Now that there is a darn fine point. Maybe I wont use foam for my chainsaw jig, as it's always going to have some bar oil on it.

Thanks!


----------



## thething84 (Jan 7, 2013)

also i have found with foam products and machining them. I have milled a few times. Is if it gets hot it begins to melt then it sticks to the edge of your tool.


----------



## Stick486 (Jan 4, 2013)

bobbotron said:


> Now that there is a darn fine point. Maybe I wont use foam for my chainsaw jig, as it's always going to have some bar oil on it.
> 
> Thanks!


gasoline will turn it to a puddle of sticky goo...


----------



## DaninVan (Jan 1, 2012)

Hey, Rob; How's the outhouse coming? A bit chilly out there? 

How about just using pieces of carpet...toss 'em when they get grotty. Never a shortage of used carpet and carpet offcuts if you know a carpet installer.


----------



## Stick486 (Jan 4, 2013)

DaninVan said:


> Hey, Rob; How's the outhouse coming? A bit chilly out there?
> 
> How about just using pieces of carpet...toss 'em when they get grotty. Never a shortage of used carpet and carpet offcuts if you know a carpet installer.


tried that...
they still ice up.... SOLID!! and try peeling one of those off of your butt sometime... You'll be there longer than you planned on...

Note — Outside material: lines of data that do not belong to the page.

(* ===== verification/Tlcp.v ===== *)
(** TLCP vocabulary (gm-tlcp/src/error.rs, tlcp/constants.rs, alert.rs,
    handshake_type.rs, cipher_suite.rs): error types and their codes and texts,
    code points, alerts, handshake types and the twelve cipher suites. *)

From Stdlib Require Import String Ascii Bool ZArith Lia List.
From S2P Require Import Prelude Bytes Sm4.
Import ListNotations.
Open Scope Z_scope.

(** ** [TlcpError] *)

Inductive TlcpError : Type :=
| HandshakeFailed (m : string)
| CipherError (m : string)
| HandshakeMessageParse (m : string)
| Sm2KeyError (m : string)
| CertificateVerificationFailed (m : string)
| IoError (m : string)
| SequenceOverflow
| TlsRecordError (m : string)
| ParseError (m : string)
| NonceReuse
| InvalidHandshakeType (t : Z)
| InvalidMessage (m : string)
| InvalidState (m : string).

Inductive TlcpErrorCode : Type :=
| CodeHandshakeFailed
| CodeHandshakeMessageParse
| CodeCipher
| CodeSm2Key
| CodeCertificateVerificationFailed
| CodeSequenceOverflow
| CodeNonceReuse
| CodeInvalidHandshakeType
| CodeInvalidMessage
| CodeInvalidState
| CodeParseError
| CodeTlsRecordError
| CodeIoError.

Definition code (e : TlcpError) : TlcpErrorCode :=
  match e with
  | HandshakeFailed _ => CodeHandshakeFailed
  | CipherError _ => CodeCipher
  | HandshakeMessageParse _ => CodeHandshakeMessageParse
  | Sm2KeyError _ => CodeSm2Key
  | CertificateVerificationFailed _ => CodeCertificateVerificationFailed
  | IoError _ => CodeIoError
  | SequenceOverflow => CodeSequenceOverflow
  | TlsRecordError _ => CodeTlsRecordError
  | ParseError _ => CodeParseError
  | NonceReuse => CodeNonceReuse
  | InvalidHandshakeType _ => CodeInvalidHandshakeType
  | InvalidMessage _ => CodeInvalidMessage
  | InvalidState _ => CodeInvalidState
  end.

(** [{:02x?}] and [{:02X?}] of a two-byte array. *)
Definition hex_pair (f : Z -> string) (p : bytes) : string :=
  ("[" +++ String.concat ", " (map f p) +++ "]")%string.

Definition display_tlcp (e : TlcpError) : string :=
  (match e with
   | HandshakeFailed m => "handshake failed: " +++ m
   | CipherError m => "GM cipher error: " +++ m
   | HandshakeMessageParse m => "handshake message parse failed: " +++ m
   | Sm2KeyError m => "SM2/RSA key error: " +++ m
   | CertificateVerificationFailed m => "certificate verification failed: " +++ m
   | IoError m => "I/O error: " +++ m
   | SequenceOverflow => "sequence overflow: GCM nonce cannot exceed 2^64-1"
   | TlsRecordError m => "TLS record error: " +++ m
   | ParseError m => "parse error: " +++ m
   | NonceReuse => "GCM nonce reuse detected: same nonce used twice with the same key"
   | InvalidHandshakeType t => "invalid handshake type: 0x" +++ hexl t
   | InvalidMessage m => "invalid message: " +++ m
   | InvalidState m => "invalid state: " +++ m
   end)%string.

(** The derived [Debug] of [TlcpError]. *)
Definition debug_tlcp (e : TlcpError) : string :=
  match e with
  | HandshakeFailed m => debug_tuple "HandshakeFailed" m
  | CipherError m => debug_tuple "CipherError" m
  | HandshakeMessageParse m => debug_tuple "HandshakeMessageParse" m
  | Sm2KeyError m => debug_tuple "Sm2KeyError" m
  | CertificateVerificationFailed m => debug_tuple "CertificateVerificationFailed" m
  | IoError m => debug_tuple "IoError" m
  | SequenceOverflow => "SequenceOverflow"%string
  | TlsRecordError m => debug_tuple "TlsRecordError" m
  | ParseError m => debug_tuple "ParseError" m
  | NonceReuse => "NonceReuse"%string
  | InvalidHandshakeType t => ("InvalidHandshakeType(" +++ dec t +++ ")")%string
  | InvalidMessage m => debug_tuple "InvalidMessage" m
  | InvalidState m => debug_tuple "InvalidState" m
  end.

(** [From<CryptoError> for TlcpError] *)
Definition from_crypto (e : CryptoError) : TlcpError := HandshakeFailed (display_crypto e).

(** ** Constants *)

Definition TLCP_VERSION_1_0 : bytes := [0x01; 0x01].
Definition TLCP_RECORD_TYPE_CCS : Z := 0x14.
Definition TLCP_RECORD_TYPE_ALERT : Z := 0x15.
Definition TLCP_RECORD_TYPE_HANDSHAKE : Z := 0x16.
Definition TLCP_RECORD_TYPE_APP_DATA : Z := 0x17.
Definition TLCP_MAX_RECORD_SIZE : Z := 16 * 1024.
Definition SM3_HMAC_LENGTH : Z := 32.
Definition SM4_CBC_IV_LENGTH : Z := SM4_BLOCK_SIZE.
Definition MAX_SESSION_ID_LEN : Z := 32.
Definition DEFAULT_SESSION_LIFETIME : Z := 86400.
Definition MAX_CACHED_SESSIONS : Z := 1024.
Definition TLCP_EC_CURVE_TYPE_NAMED_CURVE : Z := 0x03.
Definition TLCP_NAMED_CURVE_SM2P256V1 : bytes := [0x00; 0x29].
Definition TLCP_ECH_PARAMS_PREFIX : bytes := TLCP_EC_CURVE_TYPE_NAMED_CURVE :: TLCP_NAMED_CURVE_SM2P256V1.
Definition SM2_UNCOMPRESSED_PUBLIC_KEY_LENGTH : Z := 65.

Definition TLS_ECDHE_SM4_GCM_SM3 : bytes := [0xE0; 0x51].
Definition TLS_ECDHE_SM4_CBC_SM3 : bytes := [0xE0; 0x11].
Definition TLS_ECC_SM4_GCM_SM3 : bytes := [0xE0; 0x53].
Definition TLS_ECC_SM4_CBC_SM3 : bytes := [0xE0; 0x13].
Definition TLS_IBC_SM4_GCM_SM3 : bytes := [0xE0; 0x57].
Definition TLS_IBC_SM4_CBC_SM3 : bytes := [0xE0; 0x17].
Definition TLS_IBSDH_SM4_GCM_SM3 : bytes := [0xE0; 0x55].
Definition TLS_IBSDH_SM4_CBC_SM3 : bytes := [0xE0; 0x15].
Definition TLS_RSA_SM4_CBC_SM3 : bytes := [0xE0; 0x19].
Definition TLS_RSA_SM4_CBC_SHA256 : bytes := [0xE0; 0x1C].
Definition TLS_RSA_SM4_GCM_SM3 : bytes := [0xE0; 0x59].
Definition TLS_RSA_SM4_GCM_SHA256 : bytes := [0xE0; 0x5A].

(** ** Handshake types *)

Inductive HandshakeType : Type :=
| ClientHello
| ServerHello
| Certificate
| ServerKeyExchange
| CertificateRequest
| ServerHelloDone
| CertificateVerify
| ClientKeyExchange
| Finished.

Definition handshake_code (t : HandshakeType) : Z :=
  match t with
  | ClientHello => 0x01
  | ServerHello => 0x02
  | Certificate => 0x0B
  | ServerKeyExchange => 0x0C
  | CertificateRequest => 0x0D
  | ServerHelloDone => 0x0E
  | CertificateVerify => 0x0F
  | ClientKeyExchange => 0x10
  | Finished => 0x14
  end.

Definition handshake_try_from (value : Z) : outcome TlcpError HandshakeType :=
  if value =? 0x01 then Ok ClientHello
  else if value =? 0x02 then Ok ServerHello
  else if value =? 0x0B then Ok Certificate
  else if value =? 0x0C then Ok ServerKeyExchange
  else if value =? 0x0D then Ok CertificateRequest
  else if value =? 0x0E then Ok ServerHelloDone
  else if value =? 0x0F then Ok CertificateVerify
  else if value =? 0x10 then Ok ClientKeyExchange
  else if value =? 0x14 then Ok Finished
  else Err (InvalidHandshakeType value).

(** ** Alerts *)

Inductive TlcpAlertLevel : Type := Warning | Fatal.

Definition level_code (l : TlcpAlertLevel) : Z := match l with Warning => 0x01 | Fatal => 0x02 end.

Definition level_try_from (value : Z) : outcome TlcpError TlcpAlertLevel :=
  if value =? 0x01 then Ok Warning
  else if value =? 0x02 then Ok Fatal
  else Err (InvalidMessage ("Invalid alert level: " +++ dec value)%string).

Inductive TlcpAlertDescription : Type :=
| CloseNotify
| UnexpectedMessage
| HandshakeFailure
| HandshakeFailureNoCipher
| BadCertificate
| UnsupportedCertificate
| CertificateRevoked
| CertificateExpired
| UnknownCa
| DecryptError
| BadRecordMac
| DecompressionFailure
| ProtocolVersion
| InternalError
| InsufficientSecurity
| UserCanceled.

Definition description_code (d : TlcpAlertDescription) : Z :=
  match d with
  | CloseNotify => 0x00
  | UnexpectedMessage => 0x0A
  | HandshakeFailure => 0x28
  | HandshakeFailureNoCipher => 0x29
  | BadCertificate => 0x2A
  | UnsupportedCertificate => 0x2B
  | CertificateRevoked => 0x2C
  | CertificateExpired => 0x2D
  | UnknownCa => 0x30
  | DecryptError => 0x33
  | BadRecordMac => 0x14
  | DecompressionFailure => 0x16
  | ProtocolVersion => 0x46
  | InternalError => 0x50
  | InsufficientSecurity => 0x47
  | UserCanceled => 0x5A
  end.

Definition description_try_from (value : Z) : outcome TlcpError TlcpAlertDescription :=
  if value =? 0x00 then Ok CloseNotify
  else if value =? 0x0A then Ok UnexpectedMessage
  else if value =? 0x14 then Ok BadRecordMac
  else if value =? 0x16 then Ok DecompressionFailure
  else if value =? 0x28 then Ok HandshakeFailure
  else if value =? 0x29 then Ok HandshakeFailureNoCipher
  else if value =? 0x2A then Ok BadCertificate
  else if value =? 0x2B then Ok UnsupportedCertificate
  else if value =? 0x2C then Ok CertificateRevoked
  else if value =? 0x2D then Ok CertificateExpired
  else if value =? 0x30 then Ok UnknownCa
  else if value =? 0x33 then Ok DecryptError
  else if value =? 0x46 then Ok ProtocolVersion
  else if value =? 0x47 then Ok InsufficientSecurity
  else if value =? 0x50 then Ok InternalError
  else if value =? 0x5A then Ok UserCanceled
  else Err (InvalidMessage ("Unknown alert description: " +++ dec value)%string).

Record TlcpAlert : Type := { level : TlcpAlertLevel; description : TlcpAlertDescription }.

Definition close_notify : TlcpAlert := {| level := Warning; description := CloseNotify |}.
Definition handshake_failure : TlcpAlert := {| level := Fatal; description := HandshakeFailure |}.
Definition protocol_version : TlcpAlert := {| level := Fatal; description := ProtocolVersion |}.
Definition bad_record_mac : TlcpAlert := {| level := Fatal; description := BadRecordMac |}.

Definition alert_to_bytes (a : TlcpAlert) : bytes := [level_code (level a); description_code (description a)].

Definition alert_from_bytes (data : bytes) : outcome TlcpError TlcpAlert :=
  guard (len data <? 2) (InvalidMessage "Alert message too short")
  (d0 <- index data 0 ;;
   level <- level_try_from d0 ;;
   d1 <- index data 1 ;;
   description <- description_try_from d1 ;;
   Ok {| level := level; description := description |}).

Definition is_fatal (a : TlcpAlert) : bool := match level a with Fatal => true | Warning => false end.
Definition is_close_notify (a : TlcpAlert) : bool :=
  match description a with CloseNotify => true | _ => false end.

(** ** Cipher suites *)

Inductive KeyExchangeMode : Type := Ecdhe | Ecc | Ibc | Ibsdh | Rsa.

Record TlcpCipherSuite : Type := {
  suite_id : bytes;
  suite_name : string;
  key_exchange : KeyExchangeMode;
  gcm : bool;
  ecdhe : bool
}.

Definition suite (id : bytes) (name : string) (kx : KeyExchangeMode) (g e : bool) : TlcpCipherSuite :=
  {| suite_id := id; suite_name := name; key_exchange := kx; gcm := g; ecdhe := e |}.

Definition ECDHE_SM4_GCM_SM3 := suite TLS_ECDHE_SM4_GCM_SM3 "ECDHE_SM4_GCM_SM3" Ecdhe true true.
Definition ECDHE_SM4_CBC_SM3 := suite TLS_ECDHE_SM4_CBC_SM3 "ECDHE_SM4_CBC_SM3" Ecdhe false true.
Definition ECC_SM4_GCM_SM3 := suite TLS_ECC_SM4_GCM_SM3 "ECC_SM4_GCM_SM3" Ecc true false.
Definition ECC_SM4_CBC_SM3 := suite TLS_ECC_SM4_CBC_SM3 "ECC_SM4_CBC_SM3" Ecc false false.
Definition IBC_SM4_GCM_SM3 := suite TLS_IBC_SM4_GCM_SM3 "IBC_SM4_GCM_SM3" Ibc true false.
Definition IBC_SM4_CBC_SM3 := suite TLS_IBC_SM4_CBC_SM3 "IBC_SM4_CBC_SM3" Ibc false false.
Definition IBSDH_SM4_GCM_SM3 := suite TLS_IBSDH_SM4_GCM_SM3 "IBSDH_SM4_GCM_SM3" Ibsdh true false.
Definition IBSDH_SM4_CBC_SM3 := suite TLS_IBSDH_SM4_CBC_SM3 "IBSDH_SM4_CBC_SM3" Ibsdh false false.
Definition RSA_SM4_CBC_SM3 := suite TLS_RSA_SM4_CBC_SM3 "RSA_SM4_CBC_SM3" Rsa false false.
Definition RSA_SM4_CBC_SHA256 := suite TLS_RSA_SM4_CBC_SHA256 "RSA_SM4_CBC_SHA256" Rsa false false.
Definition RSA_SM4_GCM_SM3 := suite TLS_RSA_SM4_GCM_SM3 "RSA_SM4_GCM_SM3" Rsa true false.
Definition RSA_SM4_GCM_SHA256 := suite TLS_RSA_SM4_GCM_SHA256 "RSA_SM4_GCM_SHA256" Rsa true false.

Definition is_static (s : TlcpCipherSuite) : bool :=
  match key_exchange s with Ecc | Ibc | Rsa => true | _ => false end.
Definition is_sm9 (s : TlcpCipherSuite) : bool :=
  match key_exchange s with Ibc | Ibsdh => true | _ => false end.

Definition from_id (id : bytes) : option TlcpCipherSuite :=
  if bytes_eqb id TLS_ECDHE_SM4_GCM_SM3 then Some ECDHE_SM4_GCM_SM3
  else if bytes_eqb id TLS_ECDHE_SM4_CBC_SM3 then Some ECDHE_SM4_CBC_SM3
  else if bytes_eqb id TLS_ECC_SM4_GCM_SM3 then Some ECC_SM4_GCM_SM3
  else if bytes_eqb id TLS_ECC_SM4_CBC_SM3 then Some ECC_SM4_CBC_SM3
  else if bytes_eqb id TLS_IBC_SM4_GCM_SM3 then Some IBC_SM4_GCM_SM3
  else if bytes_eqb id TLS_IBC_SM4_CBC_SM3 then Some IBC_SM4_CBC_SM3
  else if bytes_eqb id TLS_IBSDH_SM4_GCM_SM3 then Some IBSDH_SM4_GCM_SM3
  else if bytes_eqb id TLS_IBSDH_SM4_CBC_SM3 then Some IBSDH_SM4_CBC_SM3
  else if bytes_eqb id TLS_RSA_SM4_GCM_SM3 then Some RSA_SM4_GCM_SM3
  else if bytes_eqb id TLS_RSA_SM4_CBC_SM3 then Some RSA_SM4_CBC_SM3
  else if bytes_eqb id TLS_RSA_SM4_GCM_SHA256 then Some RSA_SM4_GCM_SHA256
  else if bytes_eqb id TLS_RSA_SM4_CBC_SHA256 then Some RSA_SM4_CBC_SHA256
  else None.

Definition all_suites : list TlcpCipherSuite :=
  [ECDHE_SM4_GCM_SM3; ECDHE_SM4_CBC_SM3; ECC_SM4_GCM_SM3; ECC_SM4_CBC_SM3;
   IBC_SM4_GCM_SM3; IBC_SM4_CBC_SM3; IBSDH_SM4_GCM_SM3; IBSDH_SM4_CBC_SM3;
   RSA_SM4_GCM_SM3; RSA_SM4_CBC_SM3; RSA_SM4_GCM_SHA256; RSA_SM4_CBC_SHA256].

(** ** Lemmas *)

Lemma handshake_code_try t : handshake_try_from (handshake_code t) = Ok t.
Proof. now destruct t. Qed.

Lemma handshake_try_code v t : handshake_try_from v = Ok t -> v = handshake_code t.
Proof.
  unfold handshake_try_from. repeat (case_cmp; [intros [= <-]; assumption|]). discriminate.
Qed.

Lemma alert_roundtrip a rest : alert_from_bytes (alert_to_bytes a ++ rest) = Ok a.
Proof.
  unfold alert_from_bytes. destruct a as [l d].
  destruct (Z.ltb_spec (len (alert_to_bytes {| level := l; description := d |} ++ rest)) 2);
    [exfalso; cbn [alert_to_bytes app] in *; len_lia|].
  destruct l, d; reflexivity.
Qed.

Lemma from_id_some id s : from_id id = Some s <-> In s all_suites /\ suite_id s = id.
Proof.
  unfold from_id. split.
  - repeat match goal with
    | |- (if bytes_eqb id ?c then _ else _) = _ -> _ =>
        destruct (bytes_eqb id c) eqn:E; [apply bytes_eqb_eq in E; intros X%some_inj; rewrite <- X, E;
          split; [cbn [In all_suites]; tauto|reflexivity]|clear E]
    end.
    discriminate.
  - intros [I <-]. cbn [In all_suites] in I. repeat destruct I as [<-|I]; [reflexivity..|destruct I].
Qed.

either use a hole in the floor (no contact but check your wallet, cell phone and car keys 1st) or a piece of closed cell Styrofoam...

what worked best was a battery powered low volt heated one with a solar powered charging unit...
chamber pots are good way to go to... or chemical toilets.. just empty into the out house as required...


----------



## bobbotron (Jan 7, 2010)

DaninVan said:


> Hey, Rob; How's the outhouse coming? A bit chilly out there?
> 
> How about just using pieces of carpet...toss 'em when they get grotty. Never a shortage of used carpet and carpet offcuts if you know a carpet installer.


Hey Dan!

The outhouse is all done, unless we decide to put nice siding over the plywood next year. Might do a green roof on it too, but that's pretty far down on the project list at the moment.

Carpet lined box would work! The price is right too...


----------



## greenacres2 (Dec 23, 2011)

Carpet padding, if covered with cloth, may be used in some places as well.


----------



## bobbotron (Jan 7, 2010)

greenacres2 said:


> Carpet padding, if covered with cloth, may be used in some places as well.


I hadn't thought of that, I'm definitely going to look into that. 

Originally I was going to use closed cell polyurethane foam, but that stuff is too expensive for this. I don't want the box to be more expensive than the tool!


----------



## GulfcoastGuy (Feb 27, 2012)

How 'bout something like this?









The Foam Factory, Packaging Foam, Charcoal Foam, Pick N Pluck

It worked great in my astro gear case.

GCG


----------



## jw2170 (Jan 24, 2008)

What about the foam they use in camera cases?

Vanguard Supreme 38F Waterproof Laptop Hard Case - Digital Camera Warehouse 'The Purple Camera Store'


----------